Monday, April 28, 2008

When 300mm Just Isn't Enough


I'm very lucky to live in a house with a huge back-yard. Well, I say I'm lucky, but when I'm only halfway through mowing the lawn, and there's still an hour of work to go...Let's just say that I enjoy the yard when all the junk is taken care of.

Still, it's awfully fun to be able to shoot all the different birds that call our back-yard home. We have the obvious suburban bird life: crows, sparrows, chickadees. But we also have a few surprises. Woodpeckers are a huge neighborhood problem, but they are awfully fun to watch as they try to bang their way through aluminum siding. (Is that cruel?) Once a beautiful barn-owl came out of nowhere and buzzed my wife and my heads.

But the hardest bird to photograph are the teeny hummingbirds, just like the one in the picture here. It had been sitting on a the branch for a good five minutes, which, I gather, is about twenty years in hummingbird-time. I was able to get my camera set-up and my big 300mm lens on it. But the dang things are so tiny that even with that huge lens (and even with the 1.6x conversion factor my 40d provides) it was hard to get a good clean shot.

One of these days I'll get a real lens. Something about 600mm long. Maybe then I'll be able to to fill the frame with these little buggers. Until then, I'll keep snapping away. Who knows? Maybe one of them will land on my lens and I'll get a close-up of the underside of a hummingbird.

Now THAT would be a picture!

Monday, April 21, 2008

Beautiful Bread


Is there anything more wonderful than a fresh baked baguette? I don't think so. Hundreds of years of tradition come together in the baker's use of water, flour, yeast and salt. Rich, sweet, almost nutty in its flavor, with monster holes and a cracking crisp crust, nothing beats fresh bread with a little bit of sweet cream butter.

I've been baking bread at home for about three years now and tried tons of different recipes and approaches to making bread, but the
Pain a l'Ancienne pictured here breaks every rule in the book.

"Yeast needs warm water to thrive, right?" Wrong. This bread uses nothing but ice cold water. "But it has to rise in a warm area. That I know is true." Nope. Straight into the fridge with this stuff. And it doesn't even get a normal rise in any sense of the word. And it's a huge pain the butt to work with. It's wet, and sticky, and oozes every which way. And yet...

And yet the bread is amazing. The best French baguettes I've ever made, by far. I even love the goofy, rustic shape.

Honestly, do we really need another metaphor for the fact that just because something is difficult doesn't mean it's not worth it? I didn't think so.

Oh, the
Pain a l'Ancienne comes from Peter Reinhart's "The Bread Baker's Apprentice." Great book with amazing photography by Ron Manville.

Saturday, April 19, 2008

What's Easy is Hard

I spend a good amount of time talking with other photographers and artsy-types. Most of the time we yap about normal life stuff. How's the family? Did you see the latest Judd Apatow movie? Does this mole look dangerous to you? Eventually, inevitably, we start talking shop.

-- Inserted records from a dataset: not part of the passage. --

(** * Binarizationlab: the binarization algorithm library, embedded in Rocq

    A shallow embedding of [src/utils/binarizationAlgorithms.ts]:
    grayscale conversion, local window statistics, Otsu's histogram search
    and the seven local threshold formulas.

    Conventions of the embedding.
    - A JavaScript [number] is an IEEE 754 binary64 value, modelled by
      [spec_float] with the reference operations of [SpecFloat]
      (round to nearest, ties to even; one NaN).
    - [Uint8ClampedArray] and [ImageData.data] are lists of bytes held in
      [Z]; a read out of range yields [undefined], which every arithmetic
      use turns into NaN; a write out of range is dropped.
    - Loop counters, coordinates and array indices are integers ([nat] for
      the image dimensions, [Z] where the source subtracts).
    - [Promise<ImageData | null>] is [option ImageData]; the timer that
      defers the work carries no behaviour and the unused [canvas]
      argument is omitted. *)

From Stdlib Require Import ZArith Lia Bool List Reals Lra Floats.SpecFloat.
From stdpp Require Import base list.

Local Open Scope Z_scope.

(** ** JavaScript numbers *)

Module JS.

Definition number : Type := spec_float.

Definition prec : Z := 53.
Definition emax : Z := 1024.

Definition NaN : number := S754_nan.

(** An integer literal or an integer-valued quantity, as a number. *)
Definition of_Z (z : Z) : number := binary_normalize prec emax z 0 false.

Definition add : number -> number -> number := SFadd prec emax.
Definition sub : number -> number -> number := SFsub prec emax.
Definition mul : number -> number -> number := SFmul prec emax.
Definition div : number -> number -> number := SFdiv prec emax.
Definition sqrt : number -> number := SFsqrt prec emax.
Definition neg : number -> number := SFopp.

(** [a > b] and [a === b] on numbers. *)
Definition gt (a b : number) : bool := SFltb b a.
Definition strict_eq (a b : number) : bool := SFeqb a b.

(** [Math.max] and [Math.min]: NaN if either argument is NaN, and +0 is
    larger than -0. *)
Definition Math_max (a b : number) : number :=
  match SFcompare a b with
  | None => NaN
  | Some Lt => b
  | Some Gt => a
  | Some Eq => match a with S754_zero true => b | _ => a end
  end.

Definition Math_min (a b : number) : number :=
  match SFcompare a b with
  | None => NaN
  | Some Lt => a
  | Some Gt => b
  | Some Eq => match a with S754_zero false => b | _ => a end
  end.

(** [Math.ceil] of a number, as the integer it returns (0 for the values
    that have no integer ceiling, which division of two positive integers
    never produces). *)
Definition ceilZ (x : number) : Z :=
  match x with
  | S754_finite s m e =>
      if 0 <=? e then cond_Zopp s (Z.pos m * 2 ^ e)
      else if s then - (Z.pos m / 2 ^ (- e))
      else - ((- Z.pos m) / 2 ^ (- e))
  | _ => 0
  end.

(** Round to the nearest integer, ties to even, of [m * 2^e]. *)
Definition round_half_even (m : positive) (e : Z) : Z :=
  if 0 <=? e then Z.pos m * 2 ^ e
  else
    let d := 2 ^ (- e) in
    let f := Z.pos m / d in
    match (2 * (Z.pos m mod d)) ?= d with
    | Lt => f
    | Gt => f + 1
    | Eq => if Z.even f then f else f + 1
    end.

(** The conversion a [Uint8ClampedArray] applies to a stored number
    (ECMAScript ToUint8Clamp): NaN becomes 0, the value is clamped to
    [0,255] and rounded to the nearest integer, ties to even. *)
Definition ToUint8Clamp (x : number) : Z :=
  match x with
  | S754_nan => 0
  | S754_zero _ => 0
  | S754_infinity s => if s then 0 else 255
  | S754_finite true _ _ => 0
  | S754_finite false m e =>
      let v := round_half_even m e in
      if 255 <=? v then 255 else v
  end.

(** The conversion a [Float32Array] applies to a stored number: rounding
    to binary32, read back as a binary64 value. *)
Definition to_f32 (x : number) : number :=
  match x with
  | S754_finite s m e => binary_round 24 128 s m e
  | _ => x
  end.

Definition zero : number := S754_zero false.
Definition one : number := Eval vm_compute in of_Z 1.

(** Decimal literals of the source, each the binary64 value nearest to
    the decimal (a correctly rounded quotient of two exact integers). *)
Definition lit_0_299 : number := Eval vm_compute in div (of_Z 299) (of_Z 1000).
Definition lit_0_587 : number := Eval vm_compute in div (of_Z 587) (of_Z 1000).
Definition lit_0_114 : number := Eval vm_compute in div (of_Z 114) (of_Z 1000).
Definition lit_0_5 : number := Eval vm_compute in div (of_Z 1) (of_Z 2).
Definition lit_m0_2 : number := Eval vm_compute in neg (div (of_Z 2) (of_Z 10)).

(** The binary64 representation of a positive integer below 2^53: the
    mantissa shifted to 53 bits. Used to state what [of_Z] returns. *)
Definition norm_m (p : positive) : positive :=
  Z.to_pos (Z.pos p * 2 ^ (53 - Z.pos (digits2_pos p))).
Definition norm_e (p : positive) : Z := Z.pos (digits2_pos p) - 53.
Definition canon (s : bool) (p : positive) : number :=
  S754_finite s (norm_m p) (norm_e p).

(** ToNumber of an array read: [undefined] is NaN. *)
Definition of_read (o : option Z) : number :=
  match o with
  | Some v => of_Z v
  | None => NaN
  end.

End JS.

Import JS.

(** ** Images and typed arrays *)

Record ImageData := mkImageData {
  width : nat;
  height : nat;
  data : list Z
}.

(** [a[i]] for an integer index that may be negative. *)
Definition aget (a : list Z) (i : Z) : option Z :=
  if i <? 0 then None else a !! Z.to_nat i.

Definition read (a : list Z) (i : Z) : number := of_read (aget a i).

(** [new ImageData(width, height)]: a zero-filled RGBA buffer. *)
Definition new_ImageData (w h : nat) : ImageData :=
  mkImageData w h (replicate (4 * w * h) 0).

(** ** toGrayscale *)

Definition luminance (r g b : number) : number :=
  add (add (mul lit_0_299 r) (mul lit_0_587 g)) (mul lit_0_114 b).

(** One iteration of the loop, at [i = 4 * p]. *)
Definition toGrayscale_step (pixels : list Z) (grayscale : list Z) (p : nat) : list Z :=
  let i := (4 * p)%nat in
  let r := of_read (pixels !! i) in
  let g := of_read (pixels !! (i + 1)%nat) in
  let b := of_read (pixels !! (i + 2)%nat) in
  let gray := luminance r g b in
  <[p := ToUint8Clamp gray]> grayscale.

(** [for (i = 0; i < data.length; i += 4)] runs ceil(length / 4) times. *)
Definition toGrayscale (imgData : ImageData) : list Z :=
  let pixels := data imgData in
  let grayscale := replicate (width imgData * height imgData) 0 in
  foldl (toGrayscale_step pixels) grayscale (seq 0 ((length pixels + 3) / 4)%nat).

(** ** applyThreshold *)

Inductive threshold_arg :=
  | Scalar (t : number)
  | PerPixel (ts : list number).

Definition threshold_at (threshold : threshold_arg) (i : nat) : number :=
  match threshold with
  | Scalar t => t
  | PerPixel ts => match ts !! i with Some t => t | None => NaN end
  end.

(** [gray > t ? 255 : 0] *)
Definition classify (gray t : number) : Z := if gt gray t then 255 else 0.

Definition put_pixel (buf : list Z) (pixelIndex : nat) (value : Z) : list Z :=
  <[(pixelIndex + 3)%nat := 255]>
    (<[(pixelIndex + 2)%nat := value]>
      (<[(pixelIndex + 1)%nat := value]>
        (<[pixelIndex := value]> buf))).

Definition applyThreshold (grayscale : list Z) (threshold : threshold_arg)
    (w h : nat) : ImageData :=
  let result := new_ImageData w h in
  let buf :=
    foldl (fun buf i =>
             let gray := of_read (grayscale !! i) in
             let t := threshold_at threshold i in
             put_pixel buf (i * 4)%nat (classify gray t))
          (data result) (seq 0 (length grayscale)) in
  mkImageData w h buf.

(** ** calculateLocalStats *)

Record LocalStats := mkLocalStats {
  mean : number;
  variance : number;
  stdDev : number
}.

Record WindowSums := mkWindowSums {
  sum : number;
  squaredSum : number;
  count : number
}.

Definition window_pixel (grayscale : list Z) (w : Z) (wy : Z) (acc : WindowSums) (wx : Z)
    : WindowSums :=
  let pixel := read grayscale (wy * w + wx) in
  mkWindowSums (add (sum acc) pixel)
               (add (squaredSum acc) (mul pixel pixel))
               (add (count acc) one).

(** [for (v = lo; v <= hi; v++)] *)
Definition range_incl (lo hi : Z) : list Z := seqZ lo (hi - lo + 1).

Definition window_sums (grayscale : list Z) (w : Z) (sx ex sy ey : Z)
    : WindowSums :=
  foldl (fun acc wy => foldl (window_pixel grayscale w wy) acc (range_incl sx ex))
        (mkWindowSums zero zero zero) (range_incl sy ey).

Definition stats_of_sums (acc : WindowSums) : LocalStats :=
  let mean := div (sum acc) (count acc) in
  let variance := sub (div (squaredSum acc) (count acc)) (mul mean mean) in
  let stdDev := sqrt variance in
  mkLocalStats mean variance stdDev.

Record Window := mkWindow {
  startX : Z;
  endX : Z;
  startY : Z;
  endY : Z
}.

(** The window clamped to the image; [Math.floor(windowSize / 2)] is the
    integer quotient. *)
Definition window_of (x y w h windowSize : Z) : Window :=
  let halfWindow := windowSize / 2 in
  mkWindow (Z.max 0 (x - halfWindow)) (Z.min (w - 1) (x + halfWindow))
           (Z.max 0 (y - halfWindow)) (Z.min (h - 1) (y + halfWindow)).

Definition calculateLocalStats (grayscale : list Z) (x y w h windowSize : Z)
    : LocalStats :=
  let win := window_of x y w h windowSize in
  stats_of_sums (window_sums grayscale w (startX win) (endX win) (startY win) (endY win)).

(** [Math.max(3, Math.ceil(Math.min(width, height) / 30))]: the quotient
    is a binary64 division, its ceiling and the maximum are integers. *)
Definition windowSize_of (w h : nat) : Z :=
  Z.max 3 (ceilZ (div (of_Z (Z.of_nat (Nat.min w h))) (of_Z 30))).

(** ** The per-pixel sweep shared by the local algorithms *)

(** [for (y = 0; y < height; y++) for (x = 0; x < width; x++) body] *)
Definition for_each_pixel {S : Type} (w h : nat) (body : S -> nat -> nat -> S) (s0 : S) : S :=
  foldl (fun s y => foldl (fun s x => body s x y) s (seq 0 w)) s0 (seq 0 h).

(** The tail of every loop body: compare the pixel with its threshold and
    write the four samples. *)
Definition write_decision (grayscale : list Z) (w : nat) (threshold : nat -> nat -> number)
    (buf : list Z) (x y : nat) : list Z :=
  let pixelIndex := ((y * w + x) * 4)%nat in
  let pixelValue := classify (of_read (grayscale !! (y * w + x)%nat)) (threshold x y) in
  put_pixel buf pixelIndex pixelValue.

Definition sweep (grayscale : list Z) (w h : nat) (threshold : nat -> nat -> number)
    : ImageData :=
  mkImageData w h
    (for_each_pixel w h (write_decision grayscale w threshold)
       (data (new_ImageData w h))).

When you're around a like-minded group, this can be very cathartic. The sense that we're in the same boat (leaks and all) is palpable. Commiseration about a lost job comes just as easily as congratulations for signing the big contract. We know the long, solitary hours needed to create. And we know the deep sense of satisfaction that only comes when you finish a major project.

But sometimes the differences come out as well. If you want to provoke long, thoughtful pauses, and are willing to wade through a sea of "Umms," "Ahs," and "Good questions," just ask an artist, "Do you enjoy the process of creation?"

For most of us, the answer is, eventually, "Yes, I do enjoy it. But it's very hard work." Boy, howdy, is it ever. There are days when the last thing you want to do is sit at the computer and edit yesterday's shoot. After all, you've already done the job, right? Or, worse yet, you've edited it and sent it to the art director, only to have them say, "It's good, but we decided to try something different. Can you reshoot?"

I mention this because I just spent the last three hours story-boarding a new project. (A children's book, if you must know.) And as much as I enjoy being an artist and letting the creative juices flow, most of this afternoon was like pulling teeth. Every line had to be examined. Every frame thought through. Where does this character go? Will this layout work with the text? How in the world am I going to shoot this?

Yes, it was hard work, pulling ideas out of the either and putting them down on paper so I won't forget them. (Memory like a steel-sieve.) But I finished all twenty-eight panels. And I feel good.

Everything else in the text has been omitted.